Some of the negotiated prices are steep discounts compared to the drugs’ list prices. For example, a 30-day supply of Januvia, a diabetes drug, is discounted 79 percent from the 2023 list price. And the negotiated price for the NovoLog pen, also used for diabetes, is 76 percent lower than the list price.
Comparisons to list prices, however, don’t give a clear picture on how much less Medicare’s prescription drug plans will pay for the 10 medications, since plans often negotiate lower prices. These prices are kept confidential.
“It’s difficult to say exactly how much Medicare prescription drug plans were paying for the 10 medications, but the savings expected by CMS indicate that it was able to negotiate prices that were even lower,” says Leigh Purvis, AARP’s prescription drug policy principal.
The 10 drugs treat common conditions among older adults
- One person dies of a blood clot every six minutes in the U.S., according to the Centers for Disease Control and Prevention (CDC). About 1 in 10 Medicare enrollees have heart conditions that put them at risk for blood clots.
- About 28 percent of Medicare enrollees have diabetes, which is one of the top 10 leading causes of death in the U.S.
- About 42 percent of Medicare enrollees ages 65 and older have at least one heart-related condition. Heart disease is the leading killer in the U.S.
- About 1 in 4 adults with Medicare have chronic kidney disease.
- Thirty-five percent of Medicare enrollees have arthritis (osteoarthritis or rheumatoid arthritis).
- About 15 percent of adults with Medicare have a cancer diagnosis.
Source: U.S. Department of Health and Human Services
Lower prices are result of AARP-backed law
The first 10 prescription medications selected for negotiations were identified last August as part of an AARP-backed prescription drug law that expands health care benefits and lowers out-of-pocket expenses for millions of older Americans with Medicare.

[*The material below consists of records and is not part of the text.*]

(* ===== verification/ConfigApply.v ===== *)
(** [internal/configcode/apply.go]: applying manifests to a control plane over
    HTTP, the two commands of [cmd/cfgctl], and its command line ([Cfgctl]).

    The network is [HttpClient]; the JSON decoders and encoders of the bodies
    are parameters.  The code returns a step together with an error: [Outcome]
    is that pair. *)

From Stdlib Require Import ZArith Lia SpecFloat Ascii.
From S2P Require Import Prelude GoLib Host Http Format Mux Domain Registry ConfigCode.
Import ConfigCode.
Open Scope string_scope.
Open Scope list_scope.
Open Scope Z_scope.

Module ConfigApply.

(** * Options and reports *)

(** The HTTP client is the one of the world. *)
(** [src/internal/configcode/apply.go:15-21] ApplyOptions *)
Record ApplyOptions := MkApplyOptions {
  ao_BaseURL : string;
  ao_Token : string;
  ao_DryRun : bool;
  ao_IncludeRollouts : bool }.

(** [src/internal/configcode/apply.go:27-33] ApplyStep *)
Record ApplyStep := MkApplyStep {
  sp_Kind : Kind;
  sp_Name : string;
  sp_Action : string;
  sp_Status : string;
  sp_Message : string }.
Definition zero_ApplyStep : ApplyStep := MkApplyStep "" "" "" "" "".

(** [src/internal/configcode/apply.go:23-25] ApplyReport *)
Record ApplyReport := MkApplyReport { ar_Steps : list ApplyStep }.

(** * Bodies *)

(** [src/internal/configcode/apply.go:393-398] createTenantRequest *)
Record createTenantRequest := MkCreateTenantRequest {
  tq_ID : string; tq_Name : string; tq_Description : string; tq_Owner : string }.

(** [src/internal/configcode/apply.go:400-405] createDefinitionRequest *)
Record createDefinitionRequest := MkCreateDefinitionRequest {
  dq_Key : string; dq_Description : string; dq_Schema : RawJSON; dq_Default : RawJSON }.

(** [src/internal/configcode/apply.go:407-411] createVersionRequest *)
Record createVersionRequest := MkCreateVersionRequest {
  vq_Value : RawJSON; vq_SourceCommitSHA : string; vq_CreatedBy : string }.

(** [src/internal/configcode/apply.go:413-415] setStableVersionRequest *)
Record setStableVersionRequest := MkSetStableVersionRequest { sq_VersionNumber : Z }.

(** [src/internal/configcode/apply.go:417-429] createRolloutRequest *)
Record createRolloutRequest := MkCreateRolloutRequest {
  cq_TenantID : string;
  cq_Key : string;
  cq_Environment : string;
  cq_CandidateVersion : Z;
  cq_TargetServices : list string;
  cq_Stages : list RolloutStage;
  cq_Guardrails : list GuardrailRule;
  cq_RequiredAckPercentage : float64;
  cq_DeploymentTimeoutSeconds : Z;
  cq_RolloutMaxDurationSeconds : Z;
  cq_RollbackTimeoutSeconds : Z }.

(** [src/internal/configcode/apply.go:431-433] tenantResponse *)
Record tenantResponse := MkTenantResponse { tr_ID : string }.

(** [src/internal/configcode/apply.go:435-438] definitionResponse *)
Record definitionResponse := MkDefinitionResponse {
  dr_Schema : RawJSON; dr_DefaultValue : RawJSON }.

(** [src/internal/configcode/apply.go:440-444] versionResponse *)
Record versionResponse := MkVersionResponse {
  vr_ID : string; vr_VersionNumber : Z; vr_Value : RawJSON }.

(** [src/internal/configcode/apply.go:446-448] environmentStateResponse *)
Record environmentStateResponse := MkEnvironmentStateResponse { er_StableVersionID : string }.

(** [json.NewDecoder(..).Decode] and [json.Marshal] at a type. *)
Class Decoder (T : Type) := json_Decode : string → res T.
Class Encoder (T : Type) := json_Encode : T → res string.

(** The versions of the manifests applied so far, by their names. *)
(** [src/internal/configcode/apply.go:39-41] applyState *)
Definition applyState := gmap string versionResponse.

(** * Planning *)

(** [src/internal/configcode/apply.go:364-373] plannedAction *)
Definition plannedAction (kind : Kind) : string :=
  match kind_of kind with
  | IsStableVersion => "set"
  | IsRollout => "start"
  | _ => "create"
  end.

(** [src/internal/configcode/apply.go:354-354] orderDocuments *)
Definition apply_order : list Kind :=
  [KindTenant; KindConfigDefinition; KindConfigVersion; KindStableVersion; KindRollout].

(** [src/internal/configcode/apply.go:352-362] orderDocuments *)
Definition orderDocuments (documents : list ManifestDocument) : list ManifestDocument :=
  flat_map (λ kind, filter (λ document, m_Kind (mo_Manifest document) = kind) documents) apply_order.

(** [src/internal/configcode/apply.go:379-381] escape *)
Definition escape (value : string) : string := Mux.PathEscape value.

(** [src/internal/configcode/apply.go:140-140] applyDefinition *)
Definition configPath (tenant key : string) : string :=
  "/v1/tenants/" +:+ escape tenant +:+ "/configs/" +:+ escape key.

(** [src/internal/configcode/apply.go:375-377] stablePath *)
Definition stablePath (tenant key environment : string) : string :=
  "/v1/tenants/" +:+ escape tenant +:+ "/configs/" +:+ escape key +:+ "/environments/"
  +:+ escape environment +:+ "/stable".

(** [src/internal/configcode/apply.go:385-391] diagnosticsError.Error *)
Definition diagnosticsError (diagnostics : list Diagnostic) : error :=
  EText (String.concat (String (ascii_of_N 10) "") (Diagnostic_String <$> diagnostics)) [].

(** * The client *)

Definition Outcome : Type := ApplyStep * option error.

Section Apply.
Context {W : Type} `{HttpClient W, JsonAny}.
Context `{Decoder tenantResponse, Decoder definitionResponse, Decoder versionResponse,
  Decoder (list versionResponse), Decoder environmentStateResponse}.
Context `{Encoder createTenantRequest, Encoder createDefinitionRequest,
  Encoder createVersionRequest, Encoder setStableVersionRequest, Encoder createRolloutRequest}.
Context (a : ApplyOptions).

(** [src/internal/configcode/apply.go:342-344] Applier.url *)
Definition url (path : string) : string := TrimRight_slash (ao_BaseURL a) +:+ path.

(** [src/internal/configcode/apply.go:346-350] Applier.authorize *)
Definition authorize (headers : gmap string string) : gmap string string :=
  if negb (blank (ao_Token a)) then <["Authorization" := "Bearer " +:+ ao_Token a]> headers
  else headers.

(** [src/internal/configcode/apply.go:277-281] Applier.get *)
Definition get_request (path : string) : HttpRequest :=
  MkHttpRequest "GET" (url path) (authorize ∅) "".

(** [src/internal/configcode/apply.go:304-309] Applier.post *)
Definition post_request (path body : string) : HttpRequest :=
  MkHttpRequest "POST" (url path) (authorize (<["Content-Type" := "application/json"]> ∅)) body.

(** [dst] is the zero value the caller declares; it is returned unless the
    status is 200. *)
(** [src/internal/configcode/apply.go:276-297] Applier.get *)
Definition get {T} `{Decoder T} (dst : T) (ctx : Context) (path : string) : M W (Z * T) :=
  resp ← http_Do ctx (get_request path);
  if hp_StatusCode resp =? StatusOK then
    body ← lift (hp_Body resp);
    dst ← lift (json_Decode body);
    mret (hp_StatusCode resp, dst)
  else
    lift (hp_Body resp);;
    mret (hp_StatusCode resp, dst).

(** The body of the answer, if its status is the expected one. *)
(** [src/internal/configcode/apply.go:299-333] Applier.post *)
Definition post {T} `{Encoder T} (ctx : Context) (path : string) (payload : T)
    (expectedStatus : Z) : M W string :=
  body ← lift (json_Encode payload);
  resp ← http_Do ctx (post_request path body);
  if negb (hp_StatusCode resp =? expectedStatus) then
    body ← lift (hp_Body resp);
    mthrow (EText "POST %s returned status %d: %s"
              [path; pretty (hp_StatusCode resp); TrimSpace (String.substring 0 2048 body)])
  else lift (hp_Body resp).

Definition bad_status {A} (format : string) (args : list string) (status : Z) : M W A :=
  mthrow (EText (format +:+ " returned status %d") (args ++ [pretty status])).

Definition start_step (manifest : Manifest) (action : string) : ApplyStep :=
  MkApplyStep (m_Kind manifest) (m_Name manifest) action "" "".
Definition finish (step : ApplyStep) (status message : string) : ApplyStep :=
  MkApplyStep (sp_Kind step) (sp_Name step) (sp_Action step) status message.

(** [return step, err] or the finished step. *)
Definition outcome (step : ApplyStep) (m : M W ApplyStep) : M W Outcome :=
  result ← try m;
  mret match result with Ok done => (done, None) | Err err => (step, Some err) end.

(** [src/internal/configcode/apply.go:105-134] Applier.applyTenant *)
Definition applyTenant (ctx : Context) (manifest : Manifest) : M W Outcome :=
  let name := m_Name manifest in
  let step := start_step manifest "create" in
  outcome step (
    found ← get (MkTenantResponse "") ctx ("/v1/tenants/" +:+ escape name);
    let '(status, _) := found in
    if status =? StatusOK then mret (finish step "skipped" "tenant already exists")
    else if negb (status =? StatusNotFound) then bad_status "get tenant %q" [name] status
    else
      let spec := m_Tenant manifest in
      post ctx "/v1/tenants"
        (MkCreateTenantRequest name (ts_Name spec) (ts_Description spec) (ts_Owner spec))
        StatusCreated;;
      mret (finish step "applied" "tenant created")).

Federal officials picked the 10 drugs from a list of 50 medications that Medicare Part D spends the most on and are among the most used. Any selected small molecule drugs — medications you typically get at the pharmacy and take orally — must have been approved by the U.S. Food and Drug Administration (FDA) for at least seven years with no generic alternative. Biologics, which are drugs made from living organisms rather than chemicals, must have been FDA approved for at least 11 years with no similar alternatives.
The 10 selected drugs accounted for more than $56 billion in Part D spending in 2023, according to HHS, and people with Medicare prescription drug coverage taking these 10 medications paid a total of $3.4 billion in out-of-pocket costs in 2022.
“Today’s announcement marks a significant step forward in our long-standing efforts to lower prescription drug prices,” says Nancy LeaMond, AARP executive vice president and chief advocacy and engagement officer. “AARP members from across the political spectrum overwhelmingly called lowering prescription drug costs a top concern — and this first round of Medicare-negotiated prices will bring financial relief to millions of older Americans.”
VIDEO: AARP’s Fight Pays Off with Medicare Rx Drug Savings
Many older Americans struggle to afford medication
A 2023 survey from AARP shows that 60 percent of older adults are very or somewhat concerned about being able to afford the prescription medication that they or someone in their family needs, and HHS reports that more than 5 million Medicare enrollees face challenges when it comes to affording their prescription medications.
This can have dangerous consequences. A 2023 poll from the health policy nonprofit KFF found that about 30 percent of adults don’t take their medications as prescribed due to high costs.
Several polls, including research conducted by AARP, have found overwhelming public support for price negotiations between the federal government and drug makers.
Barbara Fabyan’s 73-year-old husband takes three medications whose prices were negotiated by Medicare. Before he started taking these and other drugs, the couple never hit Medicare Part D’s coverage gap — a temporary limit on what the prescription drug plan will cover for a person’s medications.
But in 2023, they reached the gap in March and noticed a significant jump in how much they paid out of pocket when they filled their prescriptions. “Talk about a sticker shock at the pharmacy,” says Fabyan, a retired educator near Fort Wayne, Indiana.